━━━ Task inputs ━━━

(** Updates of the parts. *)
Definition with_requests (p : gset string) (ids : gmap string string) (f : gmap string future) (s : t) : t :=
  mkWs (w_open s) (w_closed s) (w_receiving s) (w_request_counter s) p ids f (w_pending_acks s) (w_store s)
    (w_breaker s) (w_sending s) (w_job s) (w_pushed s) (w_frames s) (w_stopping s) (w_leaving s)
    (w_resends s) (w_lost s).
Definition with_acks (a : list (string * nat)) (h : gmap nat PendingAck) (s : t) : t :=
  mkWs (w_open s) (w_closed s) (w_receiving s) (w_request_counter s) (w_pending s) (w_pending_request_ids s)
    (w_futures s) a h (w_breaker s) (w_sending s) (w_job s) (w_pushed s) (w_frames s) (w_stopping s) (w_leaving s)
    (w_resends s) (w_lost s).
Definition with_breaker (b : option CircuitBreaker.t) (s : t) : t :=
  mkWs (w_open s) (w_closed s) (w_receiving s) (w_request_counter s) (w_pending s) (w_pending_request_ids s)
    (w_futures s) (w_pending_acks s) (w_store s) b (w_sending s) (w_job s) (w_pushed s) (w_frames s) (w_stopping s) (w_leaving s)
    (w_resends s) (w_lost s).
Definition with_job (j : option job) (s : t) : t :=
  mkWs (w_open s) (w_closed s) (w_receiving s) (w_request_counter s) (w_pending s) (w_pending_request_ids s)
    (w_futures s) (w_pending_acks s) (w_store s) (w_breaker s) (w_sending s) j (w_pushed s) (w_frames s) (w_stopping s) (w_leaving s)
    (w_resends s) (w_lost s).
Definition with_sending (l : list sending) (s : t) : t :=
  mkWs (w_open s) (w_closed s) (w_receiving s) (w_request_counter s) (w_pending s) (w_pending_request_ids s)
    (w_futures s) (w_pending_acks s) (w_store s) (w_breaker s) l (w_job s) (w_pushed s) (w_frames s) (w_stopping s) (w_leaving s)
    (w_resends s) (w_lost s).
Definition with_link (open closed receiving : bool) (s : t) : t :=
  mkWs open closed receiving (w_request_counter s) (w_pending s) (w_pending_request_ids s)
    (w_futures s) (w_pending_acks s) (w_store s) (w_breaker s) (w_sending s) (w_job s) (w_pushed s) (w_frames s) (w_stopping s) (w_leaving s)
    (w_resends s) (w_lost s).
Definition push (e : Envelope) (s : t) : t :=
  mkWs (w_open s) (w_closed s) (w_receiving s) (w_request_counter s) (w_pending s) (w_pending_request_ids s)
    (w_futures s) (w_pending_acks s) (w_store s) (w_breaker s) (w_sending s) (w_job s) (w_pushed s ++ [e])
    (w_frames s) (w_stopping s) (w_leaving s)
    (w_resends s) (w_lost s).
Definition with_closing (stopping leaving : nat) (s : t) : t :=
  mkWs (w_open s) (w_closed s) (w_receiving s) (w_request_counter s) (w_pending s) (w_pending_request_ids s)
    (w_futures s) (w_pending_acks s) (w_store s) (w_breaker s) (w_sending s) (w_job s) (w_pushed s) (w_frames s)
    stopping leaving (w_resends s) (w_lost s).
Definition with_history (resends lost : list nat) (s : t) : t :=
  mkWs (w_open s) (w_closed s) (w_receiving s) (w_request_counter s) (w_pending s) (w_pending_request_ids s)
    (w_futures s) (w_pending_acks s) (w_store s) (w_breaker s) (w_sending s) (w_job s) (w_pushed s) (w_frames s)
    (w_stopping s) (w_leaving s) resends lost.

━━━
━━━ Task inputs ━━━

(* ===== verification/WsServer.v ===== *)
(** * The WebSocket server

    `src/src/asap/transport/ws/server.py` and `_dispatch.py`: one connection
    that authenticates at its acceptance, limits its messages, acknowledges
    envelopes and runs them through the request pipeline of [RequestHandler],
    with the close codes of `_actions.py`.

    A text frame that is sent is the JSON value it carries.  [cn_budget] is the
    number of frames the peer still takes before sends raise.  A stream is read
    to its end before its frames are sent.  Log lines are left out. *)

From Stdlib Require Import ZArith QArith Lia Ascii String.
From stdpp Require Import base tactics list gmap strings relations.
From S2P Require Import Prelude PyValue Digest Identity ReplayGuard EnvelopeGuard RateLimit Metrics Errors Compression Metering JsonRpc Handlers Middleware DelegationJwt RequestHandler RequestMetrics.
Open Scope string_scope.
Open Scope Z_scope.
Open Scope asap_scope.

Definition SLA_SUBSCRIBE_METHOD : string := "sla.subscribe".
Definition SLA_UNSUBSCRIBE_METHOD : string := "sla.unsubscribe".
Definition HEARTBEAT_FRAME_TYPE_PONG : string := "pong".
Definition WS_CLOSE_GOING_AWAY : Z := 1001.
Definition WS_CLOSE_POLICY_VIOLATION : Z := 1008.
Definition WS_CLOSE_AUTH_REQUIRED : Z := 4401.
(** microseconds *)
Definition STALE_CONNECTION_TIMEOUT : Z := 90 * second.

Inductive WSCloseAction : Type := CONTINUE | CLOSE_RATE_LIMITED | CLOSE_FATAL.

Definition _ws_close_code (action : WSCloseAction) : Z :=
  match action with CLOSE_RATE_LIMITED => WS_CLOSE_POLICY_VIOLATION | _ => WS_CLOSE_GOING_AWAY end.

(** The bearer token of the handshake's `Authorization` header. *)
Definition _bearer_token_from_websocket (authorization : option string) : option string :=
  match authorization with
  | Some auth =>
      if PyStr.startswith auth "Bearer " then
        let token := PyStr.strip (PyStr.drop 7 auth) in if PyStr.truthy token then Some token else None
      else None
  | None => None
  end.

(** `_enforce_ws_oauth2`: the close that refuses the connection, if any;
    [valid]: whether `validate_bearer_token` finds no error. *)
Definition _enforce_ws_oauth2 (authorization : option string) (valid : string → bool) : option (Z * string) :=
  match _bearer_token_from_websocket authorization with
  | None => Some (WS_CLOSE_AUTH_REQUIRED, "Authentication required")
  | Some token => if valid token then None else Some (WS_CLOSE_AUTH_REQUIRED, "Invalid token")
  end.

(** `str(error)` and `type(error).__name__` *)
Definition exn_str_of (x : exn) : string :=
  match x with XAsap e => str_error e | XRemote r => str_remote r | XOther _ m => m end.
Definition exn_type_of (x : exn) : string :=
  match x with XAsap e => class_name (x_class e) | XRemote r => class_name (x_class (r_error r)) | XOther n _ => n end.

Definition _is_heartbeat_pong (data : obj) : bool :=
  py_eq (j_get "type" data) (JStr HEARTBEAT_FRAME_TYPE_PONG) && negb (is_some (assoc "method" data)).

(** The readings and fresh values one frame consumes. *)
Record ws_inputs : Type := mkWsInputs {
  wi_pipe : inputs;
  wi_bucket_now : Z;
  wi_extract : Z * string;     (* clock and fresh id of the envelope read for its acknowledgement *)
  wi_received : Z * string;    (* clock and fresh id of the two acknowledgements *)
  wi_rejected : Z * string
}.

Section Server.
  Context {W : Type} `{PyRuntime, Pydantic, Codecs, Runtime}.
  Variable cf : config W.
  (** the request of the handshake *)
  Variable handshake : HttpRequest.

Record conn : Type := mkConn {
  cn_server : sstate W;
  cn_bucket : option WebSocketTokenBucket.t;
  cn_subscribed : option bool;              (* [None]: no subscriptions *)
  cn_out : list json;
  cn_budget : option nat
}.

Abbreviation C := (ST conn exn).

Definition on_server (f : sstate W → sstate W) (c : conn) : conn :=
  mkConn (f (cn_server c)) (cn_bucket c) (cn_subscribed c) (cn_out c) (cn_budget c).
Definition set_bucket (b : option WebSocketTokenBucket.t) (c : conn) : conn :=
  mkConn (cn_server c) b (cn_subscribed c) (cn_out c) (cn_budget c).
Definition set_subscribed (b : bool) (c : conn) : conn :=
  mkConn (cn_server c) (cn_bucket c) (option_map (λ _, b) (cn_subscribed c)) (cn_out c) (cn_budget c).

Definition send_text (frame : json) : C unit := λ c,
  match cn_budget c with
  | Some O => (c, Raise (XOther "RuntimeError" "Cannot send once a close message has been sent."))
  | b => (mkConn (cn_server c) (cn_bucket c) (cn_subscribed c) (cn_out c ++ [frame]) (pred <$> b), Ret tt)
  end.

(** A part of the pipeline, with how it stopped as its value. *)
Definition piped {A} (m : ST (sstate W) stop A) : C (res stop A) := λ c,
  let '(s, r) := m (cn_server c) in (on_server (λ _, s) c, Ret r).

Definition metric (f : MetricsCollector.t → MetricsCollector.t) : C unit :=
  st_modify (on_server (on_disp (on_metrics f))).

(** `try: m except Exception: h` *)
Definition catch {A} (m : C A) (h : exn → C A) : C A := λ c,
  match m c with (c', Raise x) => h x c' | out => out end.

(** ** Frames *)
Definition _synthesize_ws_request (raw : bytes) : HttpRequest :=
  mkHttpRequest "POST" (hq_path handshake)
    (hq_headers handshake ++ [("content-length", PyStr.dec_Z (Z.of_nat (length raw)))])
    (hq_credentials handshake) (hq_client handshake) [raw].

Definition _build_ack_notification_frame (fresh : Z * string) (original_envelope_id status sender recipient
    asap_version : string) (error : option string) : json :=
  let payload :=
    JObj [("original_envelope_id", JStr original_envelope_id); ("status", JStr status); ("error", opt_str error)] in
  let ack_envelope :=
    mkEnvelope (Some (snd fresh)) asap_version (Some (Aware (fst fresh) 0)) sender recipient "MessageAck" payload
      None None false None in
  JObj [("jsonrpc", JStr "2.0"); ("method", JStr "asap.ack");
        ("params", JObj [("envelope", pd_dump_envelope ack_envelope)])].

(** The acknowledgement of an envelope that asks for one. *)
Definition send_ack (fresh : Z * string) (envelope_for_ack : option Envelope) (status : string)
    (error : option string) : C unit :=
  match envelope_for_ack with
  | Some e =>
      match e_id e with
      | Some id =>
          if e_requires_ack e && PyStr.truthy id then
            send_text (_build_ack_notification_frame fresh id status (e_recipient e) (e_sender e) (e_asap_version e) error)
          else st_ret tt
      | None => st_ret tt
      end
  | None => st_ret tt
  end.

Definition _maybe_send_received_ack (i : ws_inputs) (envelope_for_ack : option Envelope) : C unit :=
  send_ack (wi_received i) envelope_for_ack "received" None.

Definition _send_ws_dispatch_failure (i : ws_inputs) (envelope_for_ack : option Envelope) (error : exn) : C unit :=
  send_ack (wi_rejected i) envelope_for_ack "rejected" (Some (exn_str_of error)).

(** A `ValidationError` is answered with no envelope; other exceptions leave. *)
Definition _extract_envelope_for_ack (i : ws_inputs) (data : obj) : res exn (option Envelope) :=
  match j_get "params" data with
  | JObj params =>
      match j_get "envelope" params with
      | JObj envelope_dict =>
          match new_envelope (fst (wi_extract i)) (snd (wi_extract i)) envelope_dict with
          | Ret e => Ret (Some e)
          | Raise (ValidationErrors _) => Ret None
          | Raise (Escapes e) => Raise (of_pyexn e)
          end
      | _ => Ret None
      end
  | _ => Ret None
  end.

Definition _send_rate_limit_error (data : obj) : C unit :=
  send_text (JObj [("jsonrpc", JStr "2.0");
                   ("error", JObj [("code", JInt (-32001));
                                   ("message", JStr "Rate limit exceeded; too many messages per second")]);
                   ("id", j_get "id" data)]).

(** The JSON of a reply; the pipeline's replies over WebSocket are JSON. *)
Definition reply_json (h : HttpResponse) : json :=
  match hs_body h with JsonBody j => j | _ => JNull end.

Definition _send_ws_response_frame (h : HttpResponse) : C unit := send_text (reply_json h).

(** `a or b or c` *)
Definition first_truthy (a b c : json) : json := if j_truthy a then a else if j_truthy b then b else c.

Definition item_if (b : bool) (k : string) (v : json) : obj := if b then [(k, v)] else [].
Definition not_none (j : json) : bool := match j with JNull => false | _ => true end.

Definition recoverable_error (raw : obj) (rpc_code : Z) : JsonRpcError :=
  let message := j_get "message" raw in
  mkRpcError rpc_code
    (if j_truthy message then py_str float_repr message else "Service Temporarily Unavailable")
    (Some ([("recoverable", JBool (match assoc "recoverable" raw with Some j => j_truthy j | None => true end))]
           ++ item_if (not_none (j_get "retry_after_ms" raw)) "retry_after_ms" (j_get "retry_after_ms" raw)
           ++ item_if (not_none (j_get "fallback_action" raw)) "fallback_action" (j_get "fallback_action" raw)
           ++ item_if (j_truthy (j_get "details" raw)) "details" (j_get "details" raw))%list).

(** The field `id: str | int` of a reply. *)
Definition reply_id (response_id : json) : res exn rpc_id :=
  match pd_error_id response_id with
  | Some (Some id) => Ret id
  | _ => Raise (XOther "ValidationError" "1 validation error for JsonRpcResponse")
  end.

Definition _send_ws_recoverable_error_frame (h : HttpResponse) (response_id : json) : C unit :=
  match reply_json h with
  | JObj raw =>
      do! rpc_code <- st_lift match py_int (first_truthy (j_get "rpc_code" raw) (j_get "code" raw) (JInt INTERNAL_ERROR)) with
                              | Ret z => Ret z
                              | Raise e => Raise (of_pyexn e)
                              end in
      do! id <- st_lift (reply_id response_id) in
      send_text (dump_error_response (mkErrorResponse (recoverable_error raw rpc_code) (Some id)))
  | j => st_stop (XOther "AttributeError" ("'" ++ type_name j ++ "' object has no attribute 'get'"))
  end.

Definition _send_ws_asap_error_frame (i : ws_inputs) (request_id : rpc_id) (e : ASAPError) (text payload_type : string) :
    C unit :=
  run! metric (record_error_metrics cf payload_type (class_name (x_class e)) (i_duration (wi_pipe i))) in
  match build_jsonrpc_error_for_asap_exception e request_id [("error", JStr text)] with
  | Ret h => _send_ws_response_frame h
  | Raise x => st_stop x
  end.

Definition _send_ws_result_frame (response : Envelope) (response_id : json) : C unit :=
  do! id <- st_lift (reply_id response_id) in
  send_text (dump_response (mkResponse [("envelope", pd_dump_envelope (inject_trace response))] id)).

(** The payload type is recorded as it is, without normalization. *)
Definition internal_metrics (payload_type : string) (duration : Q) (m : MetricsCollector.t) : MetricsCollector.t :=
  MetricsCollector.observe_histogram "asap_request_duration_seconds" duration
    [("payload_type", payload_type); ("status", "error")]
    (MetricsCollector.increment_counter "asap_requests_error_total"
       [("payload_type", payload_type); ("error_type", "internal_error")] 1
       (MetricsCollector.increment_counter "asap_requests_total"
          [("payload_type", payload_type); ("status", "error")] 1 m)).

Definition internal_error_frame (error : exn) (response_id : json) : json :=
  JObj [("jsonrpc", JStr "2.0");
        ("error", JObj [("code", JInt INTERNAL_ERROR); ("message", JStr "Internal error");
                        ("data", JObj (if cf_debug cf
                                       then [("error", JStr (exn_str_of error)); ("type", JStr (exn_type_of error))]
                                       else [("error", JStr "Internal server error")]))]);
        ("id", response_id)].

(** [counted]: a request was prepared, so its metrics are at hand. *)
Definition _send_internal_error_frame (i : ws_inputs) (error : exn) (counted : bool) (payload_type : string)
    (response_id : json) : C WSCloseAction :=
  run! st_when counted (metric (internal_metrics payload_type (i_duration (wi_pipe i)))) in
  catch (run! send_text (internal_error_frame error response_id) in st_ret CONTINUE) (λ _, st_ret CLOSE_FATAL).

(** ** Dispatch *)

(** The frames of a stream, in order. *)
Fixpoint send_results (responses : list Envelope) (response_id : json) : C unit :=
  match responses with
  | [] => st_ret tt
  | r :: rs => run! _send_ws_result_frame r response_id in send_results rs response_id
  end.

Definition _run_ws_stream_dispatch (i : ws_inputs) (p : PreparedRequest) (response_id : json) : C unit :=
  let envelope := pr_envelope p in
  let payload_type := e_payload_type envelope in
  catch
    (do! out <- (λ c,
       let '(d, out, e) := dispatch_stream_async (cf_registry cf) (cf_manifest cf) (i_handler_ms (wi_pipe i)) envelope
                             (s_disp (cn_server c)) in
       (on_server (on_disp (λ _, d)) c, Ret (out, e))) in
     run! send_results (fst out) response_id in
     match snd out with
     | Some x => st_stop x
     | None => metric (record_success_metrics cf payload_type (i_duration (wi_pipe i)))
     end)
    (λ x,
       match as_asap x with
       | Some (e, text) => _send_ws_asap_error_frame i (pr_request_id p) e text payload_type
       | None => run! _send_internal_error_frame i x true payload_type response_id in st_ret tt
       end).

━━━
━━━ Task inputs ━━━

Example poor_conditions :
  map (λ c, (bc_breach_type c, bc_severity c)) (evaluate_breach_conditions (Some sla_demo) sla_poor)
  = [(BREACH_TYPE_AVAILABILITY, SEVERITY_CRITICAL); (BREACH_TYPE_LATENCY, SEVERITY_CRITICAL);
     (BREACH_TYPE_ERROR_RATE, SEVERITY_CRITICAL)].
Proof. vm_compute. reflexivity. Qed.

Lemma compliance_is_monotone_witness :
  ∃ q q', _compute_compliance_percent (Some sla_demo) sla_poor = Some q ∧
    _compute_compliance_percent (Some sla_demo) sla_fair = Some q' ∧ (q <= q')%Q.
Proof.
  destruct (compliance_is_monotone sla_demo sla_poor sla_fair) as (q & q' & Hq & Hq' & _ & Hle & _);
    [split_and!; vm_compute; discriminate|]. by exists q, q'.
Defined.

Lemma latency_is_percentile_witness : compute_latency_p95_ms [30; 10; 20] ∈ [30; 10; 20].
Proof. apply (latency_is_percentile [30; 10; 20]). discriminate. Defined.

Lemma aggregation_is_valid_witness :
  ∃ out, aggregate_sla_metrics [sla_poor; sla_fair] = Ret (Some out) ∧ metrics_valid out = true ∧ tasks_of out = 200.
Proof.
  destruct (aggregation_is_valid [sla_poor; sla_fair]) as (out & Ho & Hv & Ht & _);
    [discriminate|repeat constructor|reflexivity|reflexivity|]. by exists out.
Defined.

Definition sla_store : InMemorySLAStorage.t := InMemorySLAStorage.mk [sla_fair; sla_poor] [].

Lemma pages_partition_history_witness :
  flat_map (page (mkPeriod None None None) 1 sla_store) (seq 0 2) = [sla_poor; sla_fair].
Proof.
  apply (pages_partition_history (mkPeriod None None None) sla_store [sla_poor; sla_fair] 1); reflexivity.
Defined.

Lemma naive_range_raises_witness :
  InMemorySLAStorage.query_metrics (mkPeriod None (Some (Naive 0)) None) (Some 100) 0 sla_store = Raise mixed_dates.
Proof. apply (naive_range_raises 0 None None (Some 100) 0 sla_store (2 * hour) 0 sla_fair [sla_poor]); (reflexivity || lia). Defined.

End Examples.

━━━

# What needs to be done:
Transcribe each line of the data above, unaltered, from the one where "(** Updates of the parts. *)" appears to the one where "Definition with_sending (l" appears, inclusive of both.

# Solution below:
(** Updates of the parts. *)
Definition with_requests (p : gset string) (ids : gmap string string) (f : gmap string future) (s : t) : t :=
  mkWs (w_open s) (w_closed s) (w_receiving s) (w_request_counter s) p ids f (w_pending_acks s) (w_store s)
    (w_breaker s) (w_sending s) (w_job s) (w_pushed s) (w_frames s) (w_stopping s) (w_leaving s)
    (w_resends s) (w_lost s).
Definition with_acks (a : list (string * nat)) (h : gmap nat PendingAck) (s : t) : t :=
  mkWs (w_open s) (w_closed s) (w_receiving s) (w_request_counter s) (w_pending s) (w_pending_request_ids s)
    (w_futures s) a h (w_breaker s) (w_sending s) (w_job s) (w_pushed s) (w_frames s) (w_stopping s) (w_leaving s)
    (w_resends s) (w_lost s).
Definition with_breaker (b : option CircuitBreaker.t) (s : t) : t :=
  mkWs (w_open s) (w_closed s) (w_receiving s) (w_request_counter s) (w_pending s) (w_pending_request_ids s)
    (w_futures s) (w_pending_acks s) (w_store s) b (w_sending s) (w_job s) (w_pushed s) (w_frames s) (w_stopping s) (w_leaving s)
    (w_resends s) (w_lost s).
Definition with_job (j : option job) (s : t) : t :=
  mkWs (w_open s) (w_closed s) (w_receiving s) (w_request_counter s) (w_pending s) (w_pending_request_ids s)
    (w_futures s) (w_pending_acks s) (w_store s) (w_breaker s) (w_sending s) j (w_pushed s) (w_frames s) (w_stopping s) (w_leaving s)
    (w_resends s) (w_lost s).
Definition with_sending (l : list sending) (s : t) : t :=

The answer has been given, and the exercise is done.